Work task
Restate the records so that not a single word differs.

───── Task inputs ─────

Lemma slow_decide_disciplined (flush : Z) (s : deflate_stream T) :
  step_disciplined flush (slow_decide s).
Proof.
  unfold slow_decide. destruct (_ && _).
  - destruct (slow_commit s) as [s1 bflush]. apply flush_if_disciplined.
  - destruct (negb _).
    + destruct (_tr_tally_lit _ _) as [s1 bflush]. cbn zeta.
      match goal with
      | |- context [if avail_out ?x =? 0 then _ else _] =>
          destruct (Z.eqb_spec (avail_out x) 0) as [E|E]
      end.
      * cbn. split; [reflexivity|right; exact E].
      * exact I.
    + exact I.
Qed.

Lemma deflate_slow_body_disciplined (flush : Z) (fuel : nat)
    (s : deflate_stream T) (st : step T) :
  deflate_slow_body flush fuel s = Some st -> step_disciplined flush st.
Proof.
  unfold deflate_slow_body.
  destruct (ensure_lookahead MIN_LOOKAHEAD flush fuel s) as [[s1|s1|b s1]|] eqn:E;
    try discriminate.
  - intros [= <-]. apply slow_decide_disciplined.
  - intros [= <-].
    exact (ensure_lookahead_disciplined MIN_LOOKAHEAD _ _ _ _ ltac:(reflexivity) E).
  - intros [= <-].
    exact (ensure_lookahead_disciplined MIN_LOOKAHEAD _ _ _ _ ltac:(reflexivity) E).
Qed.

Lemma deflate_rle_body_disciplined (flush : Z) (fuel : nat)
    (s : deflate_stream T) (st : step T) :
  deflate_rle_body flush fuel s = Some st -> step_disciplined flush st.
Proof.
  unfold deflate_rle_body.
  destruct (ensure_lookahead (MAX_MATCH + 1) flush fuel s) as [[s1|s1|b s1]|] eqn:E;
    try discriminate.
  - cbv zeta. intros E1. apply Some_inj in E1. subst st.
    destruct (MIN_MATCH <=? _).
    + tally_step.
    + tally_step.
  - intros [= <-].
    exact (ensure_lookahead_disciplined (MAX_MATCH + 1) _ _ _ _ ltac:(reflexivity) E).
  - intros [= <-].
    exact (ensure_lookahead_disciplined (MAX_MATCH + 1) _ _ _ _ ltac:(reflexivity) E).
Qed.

─────

Answer section
Lemma slow_decide_disciplined (flush : Z) (s : deflate_stream T) :
  step_disciplined flush (slow_decide s).
Proof.
  unfold slow_decide. destruct (_ && _).
  - destruct (slow_commit s) as [s1 bflush]. apply flush_if_disciplined.
  - destruct (negb _).
    + destruct (_tr_tally_lit _ _) as [s1 bflush]. cbn zeta.
      match goal with
      | |- context [if avail_out ?x =? 0 then _ else _] =>
          destruct (Z.eqb_spec (avail_out x) 0) as [E|E]
      end.
      * cbn. split; [reflexivity|right; exact E].
      * exact I.
    + exact I.
Qed.

Lemma deflate_slow_body_disciplined (flush : Z) (fuel : nat)
    (s : deflate_stream T) (st : step T) :
  deflate_slow_body flush fuel s = Some st -> step_disciplined flush st.
Proof.
  unfold deflate_slow_body.
  destruct (ensure_lookahead MIN_LOOKAHEAD flush fuel s) as [[s1|s1|b s1]|] eqn:E;
    try discriminate.
  - intros [= <-]. apply slow_decide_disciplined.
  - intros [= <-].
    exact (ensure_lookahead_disciplined MIN_LOOKAHEAD _ _ _ _ ltac:(reflexivity) E).
  - intros [= <-].
    exact (ensure_lookahead_disciplined MIN_LOOKAHEAD _ _ _ _ ltac:(reflexivity) E).
Qed.

Lemma deflate_rle_body_disciplined (flush : Z) (fuel : nat)
    (s : deflate_stream T) (st : step T) :
  deflate_rle_body flush fuel s = Some st -> step_disciplined flush st.
Proof.
  unfold deflate_rle_body.
  destruct (ensure_lookahead (MAX_MATCH + 1) flush fuel s) as [[s1|s1|b s1]|] eqn:E;
    try discriminate.
  - cbv zeta. intros E1. apply Some_inj in E1. subst st.
    destruct (MIN_MATCH <=? _).
    + tally_step.
    + tally_step.
  - intros [= <-].
    exact (ensure_lookahead_disciplined (MAX_MATCH + 1) _ _ _ _ ltac:(reflexivity) E).
  - intros [= <-].
    exact (ensure_lookahead_disciplined (MAX_MATCH + 1) _ _ _ _ ltac:(reflexivity) E).
Qed.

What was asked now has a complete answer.